このようにむし歯予防に取り組んでいますが、かかりつけの歯科医院での定期的な検診も薦めています。
また、歯が動くと 隠れていたむし歯が見えるようになることもあります。多くは歯と歯の間の普段見えない部分なので、歯質の削る量を最小限に抑える治療のチャンスとも言えます。
2. 顎関節症
治療中に「顎関節で音が鳴る、あごが痛い、口が開けにくい」などの顎関節症状が出ることがあります。当院では初診時に顎関節の診査を行ない、顎関節を限局的に撮影できるCBCTを用いて検査します。顎関節に症状がないのが「正常」なわけではありませんので十分な診査が必要です。必要に応じてMRI検査を追加します。治療に入る前に顎関節の状況を把握できるので、現在の状態だけでなく、将来起こり得ることも説明しています。



3. 歯根の吸収と歯ぐきの退縮
歯を動かすことにより歯根が吸収して短くなることがあります。また、歯ぐきがやせて下がることがあります。
最近はワイヤーの性質が大変良くなり、過度な力が歯にかからず歯への負担が減り、歯根の吸収は“まれ”なことになったと感じています。歯ぐきがやせて下がるのは成人で起こりやすいですが、矯正治療前の歯槽骨の状況にもよります。

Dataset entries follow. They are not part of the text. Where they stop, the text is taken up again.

(** The expansion of the [$] patterns of a replacement text when the
    pattern of [replace] is a string (there are no capture groups, so
    [$1] and the like stay as they are). *)
Fixpoint getSubstitution (matched before after repl : string) : string :=
  match repl with
  | "" => ""
  | String a tl =>
      if Ascii.eqb a "$" then
        match tl with
        | "" => "$"
        | String c r =>
            if Ascii.eqb c "$" then "$" +:+ getSubstitution matched before after r
            else if Ascii.eqb c "&" then matched +:+ getSubstitution matched before after r
            else if Ascii.eqb c "`" then before +:+ getSubstitution matched before after r
            else if Ascii.eqb c "'" then after +:+ getSubstitution matched before after r
            else "$" +:+ getSubstitution matched before after tl
        end
      else String a (getSubstitution matched before after tl)
  end.

(** [s.replace(pat, repl)] with a string pattern: the first occurrence
    only. *)
Definition replace (s pat repl : string) : string :=
  match find_sub pat s with
  | None => s
  | Some (a, b) => a +:+ getSubstitution pat a b repl +:+ b
  end.

(** [s.split(sep)] for a non-empty separator.  Every cut removes at
    least one character, so [String.length s] rounds are enough. *)
Fixpoint split_fuel (fuel : nat) (sep s : string) : list string :=
  match fuel with
  | O => [s]
  | S fuel' =>
      match find_sub sep s with
      | None => [s]
      | Some (a, b) => a :: split_fuel fuel' sep b
      end
  end.

Definition split (s sep : string) : list string :=
  split_fuel (String.length s) sep s.

(** [l.join(sep)] on an array of strings *)
Definition join (sep : string) (l : list string) : string := String.concat sep l.

(** [String(n)] for a non-negative integer *)
Definition ofNat (n : nat) : string := NilEmpty.string_of_uint (Nat.to_uint n).

(** Text is held as bytes.  The classes of characters and the changes of
    case below are those of JavaScript on ASCII text; on other text
    JavaScript knows more line terminators (U+2028, U+2029), more white
    space (U+00A0 and others) and more letters than these definitions
    do. *)
Definition lowerChar (c : ascii) : ascii :=
  let n := nat_of_ascii c in
  if (65 <=? n)%nat && (n <=? 90)%nat then ascii_of_nat (n + 32) else c.

(** [c.toUpperCase()] on an ASCII character *)
Definition upperChar (c : ascii) : ascii :=
  let n := nat_of_ascii c in
  if (97 <=? n)%nat && (n <=? 122)%nat then ascii_of_nat (n - 32) else c.

(** [s.toLowerCase()] on ASCII text *)
Fixpoint toLowerCase (s : string) : string :=
  match s with
  | "" => ""
  | String c s' => String (lowerChar c) (toLowerCase s')
  end.

Fixpoint forallb (p : ascii -> bool) (s : string) : bool :=
  match s with
  | "" => true
  | String c s' => p c && forallb p s'
  end.

(** Split at the last character satisfying [p]. *)
Fixpoint splitLast (p : ascii -> bool) (s : string) : option (string * string) :=
  match s with
  | "" => None
  | String a s' =>
      match splitLast p s' with
      | Some (b, e) => Some (String a b, e)
      | None => if p a then Some ("", s') else None
      end
  end.

(** [Some r] when [s = r ++ suf]. *)
Fixpoint stripSuffix (suf s : string) : option string :=
  if String.eqb s suf then Some ""
  else match s with
       | "" => None
       | String c s' =>
           match stripSuffix suf s' with
           | Some r => Some (String c r)
           | None => None
           end
       end.

Definition isSlash (c : ascii) : bool := Ascii.eqb c "/".
Definition isDot (c : ascii) : bool := Ascii.eqb c ".".
(** The line terminators among the ASCII characters, where the [.] of a
    regular expression stops. *)
Definition isLineTerminator (c : ascii) : bool :=
  Ascii.eqb c "010" || Ascii.eqb c "013".
(** The white space among the ASCII characters, [\s] there. *)
Definition isSpace (c : ascii) : bool :=
  let n := nat_of_ascii c in
  ((9 <=? n)%nat && (n <=? 13)%nat) || (n =? 32)%nat.

(** [\w] of a regular expression without the unicode flag *)
Definition isWordChar (c : ascii) : bool :=
  let n := nat_of_ascii c in
  ((48 <=? n)%nat && (n <=? 57)%nat) || ((65 <=? n)%nat && (n <=? 90)%nat)
  || ((97 <=? n)%nat && (n <=? 122)%nat) || (n =? 95)%nat.

(** [[0-9]] *)
Definition isDigit (c : ascii) : bool :=
  let n := nat_of_ascii c in (48 <=? n)%nat && (n <=? 57)%nat.

(** [[0-9a-f]] *)
Definition isLowerHex (c : ascii) : bool :=
  let n := nat_of_ascii c in
  ((48 <=? n)%nat && (n <=? 57)%nat) || ((97 <=? n)%nat && (n <=? 102)%nat).

Definition flush (acc : string) : list string :=
  match acc with "" => [] | _ => [acc] end.

(** The maximal runs of word characters of [s], left to right; [acc] is
    the run being read. *)
Fixpoint scan (acc s : string) : list string :=
  match s with
  | "" => flush acc
  | String c s' =>
      if isWordChar c then scan (acc +:+ String c "") s'
      else flush acc ++ scan "" s'
  end.

Definition words (s : string) : list string := scan "" s.

(** The part of [s] before its first line terminator, and the rest. *)
Fixpoint breakLine (s : string) : string * string :=
  match s with
  | "" => ("", "")
  | String c s' =>
      if isLineTerminator c then ("", s)
      else let '(l, r) := breakLine s' in (String c l, r)
  end.

(** [s.replace(/^.*[...]/, '')] where the class is [p]: [.] does not
    cross a line terminator, and [.*] is greedy. *)
Definition dropThroughLast (p : ascii -> bool) (s : string) : string :=
  let '(line, rest) := breakLine s in
  match splitLast p line with
  | Some (_, e) => e +:+ rest
  | None => s
  end.

End Str.

(** ** [path] of Node.js, POSIX flavour *)

Module Path.

Fixpoint stripTrailingSlashes (s : string) : string :=
  match s with
  | "" => ""
  | String c s' =>
      match stripTrailingSlashes s' with
      | "" => if Str.isSlash c then "" else String c ""
      | r => String c r
      end
  end.

(** The last component of a path, trailing slashes ignored. *)
Definition lastComponent (p : string) : string :=
  let q := stripTrailingSlashes p in
  match Str.splitLast Str.isSlash q with
  | Some (_, c) => c
  | None => q
  end.

(** [path.dirname(p)].  The scan of Node stops before the first
    character, which only tells whether the path is rooted. *)
Definition dirname (p : string) : string :=
  match p with
  | "" => "."
  | String c0 tl =>
      match Str.splitLast Str.isSlash (stripTrailingSlashes tl) with
      | Some (b, _) =>
          if Str.isSlash c0 && String.eqb b "" then "//" else String c0 b
      | None => if Str.isSlash c0 then "/" else "."
      end
  end.

(** [path.extname(p)]: from the last dot of the last component, unless
    that component has no dot, starts with its only dot, or is [..]. *)
Definition extname (p : string) : string :=
  let comp := lastComponent p in
  match Str.splitLast Str.isDot comp with
  | None => ""
  | Some (b, e) =>
      if String.eqb b "" then ""
      else if String.eqb comp ".." then ""
      else "." +:+ e
  end.

(** [path.basename(p, suffix)] *)
Definition basename (p : string) (suffix : option string) : string :=
  let comp := lastComponent p in
  match suffix with
  | None => comp
  | Some suf =>
      if negb (String.eqb suf "") && (String.length suf <=? String.length p)%nat then
        if String.eqb suf p then ""
        else match Str.stripSuffix suf comp with
             | Some "" => comp
             | Some r => r
             | None =>
                 match Str.stripSuffix comp suf with
                 | Some _ =>
                     (* the component ran out while the suffix still matched *)
                     comp +:+ Str.drop (String.length (stripTrailingSlashes p)) p
                 | None => comp
                 end
             end
      else comp
  end.

End Path.

(** ** JavaScript values *)

Module Js.

(** The values the Recorder receives in its parameter objects.  A date
    is the number of milliseconds since the epoch; numbers are integers
    (the program computes with none). *)
Inductive val :=
| Undefined
| Null
| Bool (b : bool)
| Num (n : Z)
| Str (s : string)
| Date (ms : Z)
| Arr (l : list val).

(** [ToBoolean]: what [!v] and [v ? _ : _] test.  Objects, and so arrays
    and dates, are truthy whatever they hold. *)
Definition truthy (v : val) : bool :=
  match v with
  | Undefined | Null => false
  | Bool b => b
  | Num n => negb (n =? 0)%Z
  | Str s => negb (String.eqb s "")
  | Date _ | Arr _ => true
  end.

(** An object used as a record of named fields.  A key bound to
    [Undefined] is not the same object as one without the key, though a
    read gives [Undefined] for both. *)
Abbreviation obj := (gmap string val).

(** [o.k], and the destructuring [{ k } = o] *)
Definition get (o : obj) (k : string) : val := default Undefined (o !! k).

(** [{ ...a, ...b }]: the keys of [b] win. *)
Definition spread (a b : obj) : obj := b ∪ a.

(** An object literal [{ k1: v1, ..., kn: vn }] with distinct keys. *)
Definition object (fields : list (string * val)) : obj := list_to_map fields.

(** Truthiness of an optional string ([undefined] when absent). *)
Definition truthyStr (o : option string) : bool :=
  match o with
  | Some s => negb (String.eqb s "")
  | None => false
  end.

End Js.

(** ** The [mime] package (2.x and 3.x)

    An instance holds two tables: [types] from extension to type and
    [extensions] from type to preferred extension.  The standard tables
    are data of the package and stay a parameter of the development. *)

Module Mime.

Record t := { types : gmap string string; extensions : gmap string string }.

Inductive error :=
| ChangeMapping (ext from to : string)   (* Attempt to change mapping for ... *)
| TypeError.                             (* no extension given for a type *)

(** The inner loop of [define]: bind every extension to [type]. *)
Fixpoint defineTypes (force : bool) (type : string) (exts : list string)
    (ty : gmap string string) : error + gmap string string :=
  match exts with
  | [] => inr ty
  | ext :: rest =>
      if Str.startsWith ext "*" then defineTypes force type rest ty
      else match (if force then None else ty !! ext) with
           | Some old => inl (ChangeMapping ext old type)
           | None => defineTypes force type rest (<[ext := type]> ty)
           end
  end.

Definition defineOne (force : bool) (m : t) (entry : string * list string) : error + t :=
  let type := Str.toLowerCase (fst entry) in
  let exts := map Str.toLowerCase (snd entry) in
  match defineTypes force type exts (types m) with
  | inl e => inl e
  | inr ty =>
      if force || negb (Js.truthyStr (extensions m !! type)) then
        match exts with
        | [] => inl TypeError
        | ext :: _ =>
            inr {| types := ty;
                   extensions :=
                     <[type := if Str.startsWith ext "*" then Str.drop 1 ext else ext]>
                       (extensions m) |}
        end
      else inr {| types := ty; extensions := extensions m |}
  end.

歯列から飛び出て歯ぐきがやせて下がっている歯を矯正治療で歯列内におさめると、下がっている歯ぐきの改善が認められることもあります。反対に入りきらない歯を無理に歯列におさめようとして歯列を広げると、歯ぐきはやせて下がる可能性があるので抜歯が必要になることがあります。

4. 骨と癒着している歯
ごくまれに歯が骨と癒着していて歯が動かないことがあります。癒着している歯を成人になるまで放置すると治療が難しくなります。子供の時に起こると成長や周りの歯に悪影響を与えることがあります。一方が生えしばらく経つのに反対側がなかなか生えて来ないことがあったら注意が必要です。

5. 歯の神経の壊死
ごくまれに歯を動かすことで神経が障害を受けて壊死することがあります。歯の中に神経がありますが、歯にむし歯が出来て、それが原因で神経に炎症や壊死を起こすのはご存知のことと思います。それ以外に外傷でも同じことが起こります。特に前歯は突出度によって物にぶつけたり、スポーツ競技でボールや競技者のひじが当たることが起きやすいです。奥歯では歯ぎしりやくいしばりで自分の噛みしめる異常な力が長期にかかっていることがあります。以前に矯正治療をされ再治療が必要になった状況があると、再度の矯正治療が引き金になって歯の神経が障害を受けることがあります。
6. 顎の成長発育
顎の成長発育により咬み合わせや歯並びが変化する可能性があります。特に下顎前突で下顎が成長とともに伸びるタイプは成長が終わるまで成長を観察する必要があります。また顎が横にずれているタイプも要注意です。顎関節が影響している場合もあります。どちらも矯正治療を始める前の注意深い診査が重要です。
7. 矯正治療の痛み
最初は矯正装置による不快感、痛み等があります。数日間~1、2週間で慣れることが多いのですが、痛みには個人差があり、非常に敏感に感じる方とそれほど痛みを感じない方もいます。痛みを敏感に感じるタイプの方も治療が進むにつれ緩和されていきます。
8.
歯の動き方には個人差があります。そのため、予想された治療期間が延長する可能性があります。
9.
装置の使用状況、顎間ゴムの使用状況、定期的な通院等、矯正治療には患者さんの協力が非常に重要であり、それらが治療結果や治療期間に影響します。
10.
治療途中に金属等のアレルギー症状が出ることがあります。
11.
様々な問題により、当初予定した治療計画を変更する可能性があります。
12.
歯の形を修正したり、咬み合わせの微調整を行ったりする可能性があります。
13.
矯正装置を誤飲する可能性があります。
14.
装置を外す時に、エナメル質に微小な亀裂が入る可能性や、かぶせ物(補綴物)の一部が破損する可能性があります。
15.
装置が外れた後、保定装置を指示通り使用しないと後戻りが生じる可能性が高くなります。
16.
装置が外れた後、現在の咬み合わせに合った状態のかぶせ物(補綴物)やむし歯の治療(修復物)などをやりなおす可能性があります。
17.
治療後に親知らずが生えて、萌出方向によっては臼歯の配列が影響を受け、凸凹が生じる可能性があります。
18.
矯正歯科治療は一度始めると元の状態に戻すことは難しくなりますので、治療計画を説明されたとき、良く理解出来なかった場合、遠慮しないで再度確認してください。
日本矯正歯科学会 インフォームドコンセントを参考に加筆、作成しました。